═════ Extracted information
Lemma underway_reaction id0 id f st :
  link_ok (processManager st) → underway id f st → underway id f (reaction id0 st).
Proof.
  intros Hok [Hcalls Hheld]. pose proof (link_consistent _ Hok) as Hc.
  unfold reaction. destruct (awaiting st !! id0) as [f0|] eqn:Haw0; [|by split].
  destruct (Link.promises (processManager st) !! id0) as [[result|message]|] eqn:Hp0;
    [| |by split].
  - split; [done|]. unfold analyzeFile_resolved. simpl.
    destruct (decide (id = id0)) as [->|Hne].
    + destruct Hheld as [[_ Hnot]|[Hnone _]]; [by destruct (Hnot result)|congruence].
    + by rewrite lookup_delete_ne.
  - split.
    { unfold analyzeFile_rejected, enqueue. simpl.
      by apply (LF.calls_step_keeps Link.Dispose). }
    unfold analyzeFile_rejected, enqueue. simpl.
    destruct (decide (id = id0)) as [->|Hne].
    + right. rewrite lookup_delete_eq, lookup_insert_eq.
      destruct Hheld as [[Haw _]|[Hnone _]]; [|congruence].
      split; [done|congruence].
    + rewrite lookup_delete_ne, lookup_insert_ne by done.
      destruct Hheld as [[Haw Hnot]|?]; [left|by right]. split; [done|].
      intros result. rewrite dispose_promises by done.
      destruct (Link.promises (processManager st) !! id) as [v|] eqn:E.
      * intros [= ->]. by destruct (Hnot result).
      * by destruct (Link.pendingRequests (processManager st) !! id).
Qed.

Lemma underway_reactions js id f st :
  link_ok (processManager st) → underway id f st →
  underway id f (foldl (λ st' id0, reaction id0 st') st js).
Proof.
  revert st. induction js as [|id0 js IH]; intros st Hok Hh; simpl; [done|].
  apply IH; [by apply link_ok_reaction|by apply underway_reaction].
Qed.

Lemma underway_drain id f st :
  link_ok (processManager st) → underway id f st → underway id f (drain st).
Proof.
  intros Hok Hh. unfold drain, run_jobs. apply underway_reactions.
  - simpl. by apply (link_ok_reactions (jobs st) (set_jobs [] st)).
  - by apply (underway_reactions (jobs st) id f (set_jobs [] st)).
Qed.

(** The ready signal releases every call the manager held back: each
    makes its request, for its own file, under the id its place in the
    queue gives it. *)
Lemma ready_signal_releases st c response i filePath w :
  analyzer_ok st →
  Link.is_child c (processManager st) = true →
  Link.rsp_type response = Some "ready" →
  Link.awaitingReady (processManager st) !! i = Some (filePath, w) →
  underway (Link.request_id (S i)) filePath (handle (Stdout c [Link.Message response]) st).
Proof.
  intros Hst Hch Hty Hi. pose proof Hst as [Hok Hj Hcalm].
  pose proof (link_consistent _ Hok) as Hc.
  assert (Link.readyPromise (processManager st) = false) as Hres.
  { destruct (Link.readyPromise (processManager st)) eqn:E; [|done].
    rewrite (LF.resolved_no_waiters _ (link_gated _ Hok) E) in Hi.
    done. }
  assert (Link.messageId (processManager st) = 0) as Hn.
  { by destruct (LF.unresolved_idle _ (LF.gate _ (link_gated _ Hok)) Hres). }
  simpl. rewrite Hch, stdout_unresolved by done. simpl.
  rewrite bool_decide_eq_true_2 by done. simpl.
  set (m1 := Link.observe _ _).
  assert (LF.consistent (Link.set_awaitingReady [] m1)) as Hc1.
  { destruct Hc. by split. }
  pose proof (released_lookup (Link.messageId (processManager st)) _ i filePath w Hi)
    as Hin.
  rewrite Hn in Hin. simpl in Hin.
  assert ((Link.request_id (S i), filePath)
          ∈ released (Link.messageId (Link.set_awaitingReady [] m1))
              (Link.awaitingReady m1)) as Hin1.
  { change (Link.messageId (Link.set_awaitingReady [] m1))
      with (Link.messageId (processManager st)).
    change (Link.awaitingReady m1) with (Link.awaitingReady (processManager st)).
    by rewrite Hn. }
  destruct (released_registered _ _ _ _ Hc1 Hin1) as (Hcalls & Hnone & _).
  fold (Link.release m1) in Hcalls. rewrite Hn.
  split; [done|]. left. split.
  - apply elem_of_list_to_map_1; [apply released_NoDup|done].
  - intros result Hv. unfold Link.release in Hv.
    apply released_rejects in Hv as [Hv|[error ?]]; [|done]. congruence.
Qed.

(** X14.  Whose answer a call returns.
    - A call that has made its request and waits for the answer waits
      for a request the manager made for the call's own file, and that
      request is pending; when the worker answers it without an error,
      the call returns the answer, normalised, as the result for that
      file.
    - A call made while the manager's [readyPromise] is unresolved makes
      no request: the manager holds it back, at the end of its queue.
    - When the ready signal arrives, the call at place [i] of that queue
      makes the request [req_(i+1)], for its own file; it then waits for
      the answer, its request pending, or, if the request has failed at
      once, in the [catch] block for [restart()]. *)
Theorem a_call_returns_the_answer_to_its_own_request st :
  reachable st →
  (∀ id filePath,
     awaiting st !! id = Some filePath →
     Link.calls (processManager st) !! id = Some filePath
     ∧ is_Some (Link.pendingRequests (processManager st) !! id)
     ∧ ∀ c response,
         Link.is_child c (processManager st) = true →
         Link.rsp_id response = Some id →
         Link.rsp_type response ≠ Some "ready" →
         truthy (Link.rsp_error response) = false →
         returned (step (Stdout c [Link.Message response]) st)
         = (filePath, normalize <$> default [] (Link.rsp_result response))
           :: returned st)
  ∧ (∀ filePath w e,
       Link.readyPromise (processManager st) = false →
       e = Resumed filePath w
       ∨ (e = AnalyzeFile filePath w
          ∧ (Cache.get (disk st) filePath (cache st)).1 = None) →
       Link.awaitingReady (processManager (step e st))
       = Link.awaitingReady (processManager st) ++ [(filePath, w)]
       ∧ Link.calls (processManager (step e st)) = Link.calls (processManager st)
       ∧ Link.log (processManager (step e st)) = Link.log (processManager st)
       ∧ awaiting (step e st) = ∅
       ∧ returned (step e st) = returned st)
  ∧ (∀ c response i filePath w,
       Link.is_child c (processManager st) = true →
       Link.rsp_type response = Some "ready" →
       Link.awaitingReady (processManager st) !! i = Some (filePath, w) →
       let st' := step (Stdout c [Link.Message response]) st in
       let id := Link.request_id (S i) in
       Link.calls (processManager st') !! id = Some filePath
       ∧ ((awaiting st' !! id = Some filePath
           ∧ is_Some (Link.pendingRequests (processManager st') !! id))
          ∨ (awaiting st' !! id = None ∧ restarting st' !! id = Some filePath))).
Proof.
  intros Hr. pose proof (reachable_analyzer_ok st Hr) as Hst. split_and!.
  - intros id filePath Haw.
    destruct (reachable_quiet st Hr id filePath Haw) as [request Hreq].
    split_and!; [by apply reachable_matched|by rewrite Hreq|].
    intros c response Hch Hid Hty Herr.
    by rewrite (success_is_stored st id filePath request c response Hst Haw Hreq Hch
                  Hid Hty Herr).
  - intros filePath w e Hres He. pose proof Hst as [Hok Hj [Hs Ha Hre]].
    assert (Link.isReady (processManager st) = false) as Hi.
    { destruct (Link.isReady (processManager st)) eqn:E; [|done].
      by rewrite (LF.ready_resolved _ (LF.gate _ (link_gated _ Hok)) E) in Hres. }
    assert (handle e st
            = set_processManager (Link.analyzeFile filePath w (processManager st))
                (set_cache (cache (handle e st)) st)) as Hh.
    { destruct He as [->|[-> Hmiss]]; simpl.
      - unfold request. rewrite Hi, Hres. simpl. by destruct st.
      - unfold analyzeFile. destruct (Cache.get _ _ _) as [[cached|] c0]; [done|].
        unfold request. simpl. rewrite Hi, Hres. done. }
    unfold step. rewrite Hh, drain_idle by done. simpl.
    unfold Link.analyzeFile. rewrite Hi, Hres. simpl. by rewrite (Ha Hres).
  - intros c response i filePath w Hch Hty Hi st' id.
    assert (underway id filePath st') as [Hcalls Hheld].
    { unfold st', step. apply underway_drain; [apply link_ok_handle, Hst|].
      by apply (ready_signal_releases st c response i filePath w). }
    split; [done|]. destruct Hheld as [[Haw _]|?]; [left|by right].
    split; [done|].
    by apply (reachable_quiet st' (reachable_step _ st Hr) id filePath).
Qed.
══════════
From the data above, reproduce word for word the lines running from the line with "st)).1 = None) →" to the line with "- intros c response", ends included.

Response:
          ∧ (Cache.get (disk st) filePath (cache st)).1 = None) →
       Link.awaitingReady (processManager (step e st))
       = Link.awaitingReady (processManager st) ++ [(filePath, w)]
       ∧ Link.calls (processManager (step e st)) = Link.calls (processManager st)
       ∧ Link.log (processManager (step e st)) = Link.log (processManager st)
       ∧ awaiting (step e st) = ∅
       ∧ returned (step e st) = returned st)
  ∧ (∀ c response i filePath w,
       Link.is_child c (processManager st) = true →
       Link.rsp_type response = Some "ready" →
       Link.awaitingReady (processManager st) !! i = Some (filePath, w) →
       let st' := step (Stdout c [Link.Message response]) st in
       let id := Link.request_id (S i) in
       Link.calls (processManager st') !! id = Some filePath
       ∧ ((awaiting st' !! id = Some filePath
           ∧ is_Some (Link.pendingRequests (processManager st') !! id))
          ∨ (awaiting st' !! id = None ∧ restarting st' !! id = Some filePath))).
Proof.
  intros Hr. pose proof (reachable_analyzer_ok st Hr) as Hst. split_and!.
  - intros id filePath Haw.
    destruct (reachable_quiet st Hr id filePath Haw) as [request Hreq].
    split_and!; [by apply reachable_matched|by rewrite Hreq|].
    intros c response Hch Hid Hty Herr.
    by rewrite (success_is_stored st id filePath request c response Hst Haw Hreq Hch
                  Hid Hty Herr).
  - intros filePath w e Hres He. pose proof Hst as [Hok Hj [Hs Ha Hre]].
    assert (Link.isReady (processManager st) = false) as Hi.
    { destruct (Link.isReady (processManager st)) eqn:E; [|done].
      by rewrite (LF.ready_resolved _ (LF.gate _ (link_gated _ Hok)) E) in Hres. }
    assert (handle e st
            = set_processManager (Link.analyzeFile filePath w (processManager st))
                (set_cache (cache (handle e st)) st)) as Hh.
    { destruct He as [->|[-> Hmiss]]; simpl.
      - unfold request. rewrite Hi, Hres. simpl. by destruct st.
      - unfold analyzeFile. destruct (Cache.get _ _ _) as [[cached|] c0]; [done|].
        unfold request. simpl. rewrite Hi, Hres. done. }
    unfold step. rewrite Hh, drain_idle by done. simpl.
    unfold Link.analyzeFile. rewrite Hi, Hres. simpl. by rewrite (Ha Hres).
  - intros c response i filePath w Hch Hty Hi st' id.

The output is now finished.